# Sonarworks/Sound ID a Joke



## FrozenIcicle (Jan 27, 2022)

This company is a joke. Is it me or they bring out a small update or change the name of their program and suddenly I'm forced to upgrade as they no longer support the latest Mac OS or the new M1. I already paid for an upgrade once, I have no trust if I upgrade to SoundID, they won't make a SoundID2...


----------



## davidson (Jan 27, 2022)

I've not had any issues with them. What's happening, are they charging for an M1 update?


----------



## Zanshin (Jan 27, 2022)

Thread title is bullshit click bait.

I don't have any opinion about the real subject of the thread, I have found the software itself is great


----------



## Phaedraz (Jan 27, 2022)

Yes I have no problems with the Software. It is golden. All companies needs to make money so upgrades costing is nothing strange, nor a problem unless we're talking a lot of money. Minor updates are expected to be free though.


----------



## FrozenIcicle (Jan 27, 2022)

Zanshin said:


> Thread title is bullshit click bait.
> 
> I don't have any opinion about the real subject of the thread, I have found the software itself is great





Phaedraz said:


> Yes I have no problems with the Software. It is golden. All companies needs to make money so upgrades costing is nothing strange, nor a problem unless we're talking a lot of money. Minor updates are expected to be free though.


Yes, I know the software is good, which is why I bought it in the first place when it was just Sonarworks. But their business model of charging for minor upgrades every year is almost similar to Waves. 

When the algorithm doesn't change, I guess they need to find a way to keep making money. Their upgrade pricing for a few extra custom translations and a change of colours in the UI, isn't worth $80+


----------



## FrozenIcicle (Jan 27, 2022)

davidson said:


> I've not had any issues with them. What's happening, are they charging for an M1 update?


They just make your version obsolete so you're forced to upgrade


----------



## davidson (Jan 27, 2022)

FrozenIcicle said:


> They just make your version obsolete so you're forced to upgrade


Ah, so sonarworks 4 isn't silicon native and you'd need to upgrade to soundid? I feel your pain, you're not getting much from the upgrade bar that but most software has a paid update sooner or later.
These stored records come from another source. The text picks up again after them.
(** Changing the ghost state of thread [k] alone: a debt may be dropped when its
    condition holds or nobody relies on it. *)
Lemma live_retoken s G k g g' :
  ok s G -> G !! k = Some g -> lt_pool g' = lt_pool g -> lt_kind g' = lt_kind g ->
  lt_handles g' = lt_handles g -> lt_spare g' = lt_spare g ->
  told self (lt_seen g') s ->
  awake (lt_mode g) -> awake (lt_mode g') -> inside (lt_mode g') = inside (lt_mode g) ->
  (forall r, lt_mode g' = Ready r -> side g' r /\ forall c, c ∈ conds r ->
     bcond self c s \/ exists r0, lt_mode g = Ready r0 /\ c ∈ conds r0) ->
  (forall c, lt_owes g c = true -> lt_owes g' c = true \/ bcond self c s \/ unneeded s G c) ->
  ok s (<[k := g']> G).
Proof.
  intros HL Hk Hp Hkd Hh Hsp Hpast Ha Ha' Hi Hready Howes.
  assert (Hkeep : forall u gu r c, G !! u = Some gu -> relies self s u gu r -> c ∈ conds r ->
    met self c s (<[k := g']> G)).
  { intros u gu r c Hu Hr Hc. destruct (lo_met _ _ _ _ _ HL u gu r Hu Hr) as [Hside Hm].
    specialize (Hm c Hc). destruct (lt_owes g c) eqn:Ho.
    - destruct (Howes c Ho) as [Ho'|[Hb|Hn]]; [|by left|by destruct (Hn u gu r Hu Hr Hside)].
      eapply met_keep; [done..|]. by right; left.
    - eapply met_keep; [done..|]. right; right. split; [done|congruence]. }
  eapply live_update; try done.
  - by apply visible_same.
  - intros r Hr. destruct (Hready r Hr) as [Hside Hc]. split; [done|].
    intros c Hc'. destruct (Hc c Hc') as [Hb|(r0 & Hr0 & Hc0)]; [by left|].
    eapply (Hkeep k g r0); [done|by left|done].
  - intros u gu r _ Hu Hr _ _ c Hc. by eapply Hkeep.
Qed.

Lemma ok_owing s G k g cs : ok s G -> G !! k = Some g -> awake (lt_mode g) ->
  ok s (<[k := owing cs g]> G).
Proof.
  intros HL Hk Ha. eapply live_retoken; try done.
  - exact (lo_seen _ _ _ _ _ HL k g Hk).
  - intros r Hr. split; [exact (proj1 (lo_met _ _ _ _ _ HL k g r Hk (or_introl Hr)))|].
    intros c Hc. right. by exists r.
  - intros c Hc. left. cbn. rewrite Hc. by rewrite orb_true_r.
Qed.

Definition acts_first {A} (p : prog S A) : bool := match p with Act _ _ => true | _ => false end.

(** A thread may owe more than it has to, from its next action on. *)
Lemma LP_owing cs k {A} (p : prog S A) g Q' E :
  acts_first p = true -> awake (lt_mode g) ->
  LWP k p (owing cs g) Q' E -> LWP k p g Q' E.
Proof.
  intros Hp Ha Hw. destruct p as [|B|B f kont| | | |]; try done. intros [|n]; [done|].
  cbn. intros h s G Ht [HI HL] Hk.
  assert (HI' : I h s (<[k := owing cs g]> G)).
  { split; [|by apply ok_owing]. rewrite list_fmap_insert. cbn.
    rewrite list_insert_id; [done|]. by rewrite list_lookup_fmap, Hk. }
  specialize (Hw (Datatypes.S n) h s _ Ht HI' (lookup_self _ _ _ _ Hk)).
  destruct (f k s) as [[b s']|]; [|exact Hw]. destruct Hw as (g' & HI2 & Hk2).
  exists g'. split; [|exact Hk2]. by rewrite list_insert_insert_eq in HI2.
Qed.

(** *** Code that only moves submissions and jobs *)

(** Neither the monitor, the lifecycle nor the live workers change, and closed
    admission stays closed. *)
Record frame_step (s s' : S) : Prop := {
  fs_sync : mon_sync (state (get self s')) = mon_sync (state (get self s));
  fs_lc : lc self s' = lc self s;
  fs_live : live self s' = live self s;
  fs_closed : closed self s -> closed self s';
}.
Just take it on the chin if it's something you use a lot.


----------



## Kent (Jan 27, 2022)

R&D and legacy support aren’t free. I’m not sure I see the issue…?


----------



## Kent (Jan 27, 2022)

Like, has it stopped working on the system you were using it on?


----------



## vitocorleone123 (Jan 27, 2022)

I've only paid $30 or so for the one upgrade over 3 years of having the software, but that was headphones to headphones and the upgrade was optional because I'm on Windows.

Some of the angst is directed in the wrong direction at the developer instead of Apple for continually changing things on developers, sucking time and resources away from their efforts of actually improving their products.


----------



## gamma-ut (Jan 27, 2022)

FrozenIcicle said:


> Yes, I know the software is good, which is why I bought it in the first place when it was just Sonarworks.


So, not actually a joke. OK, glad we got that sorted out.


----------



## timbit2006 (Jan 27, 2022)

This should be an apple hate thread if anything. M1 is not any developers fault and no one could have foreseen the nightmares that apple had planned to bring down upon them. On top of countless OS updates that break backwards compatibility I really can't comprehend why people are still willingly overpaying for their macs and using them.


----------



## Buz (Jan 27, 2022)

It's an unusual situation for sure. Many developers are biting because they know it'll be popular. With enough momentum on that end, users forget what they're actually doing is migrating to a different platform with patchy software support. Quite the PR coup.


----------



## kevinh (Jan 27, 2022)

For BF 2021 they had 40% off upgrades. Reference 4 headphones to soundid headphones was only $24. Similar for speaker and headphone upgrade at 40% off. I’ve only paid sonarworks two times. Original purchase of reference and upgrade to soundid. Every update has been free.


----------



## Land of Missing Parts (Jan 27, 2022)

Please change the thread title to something less click-bait.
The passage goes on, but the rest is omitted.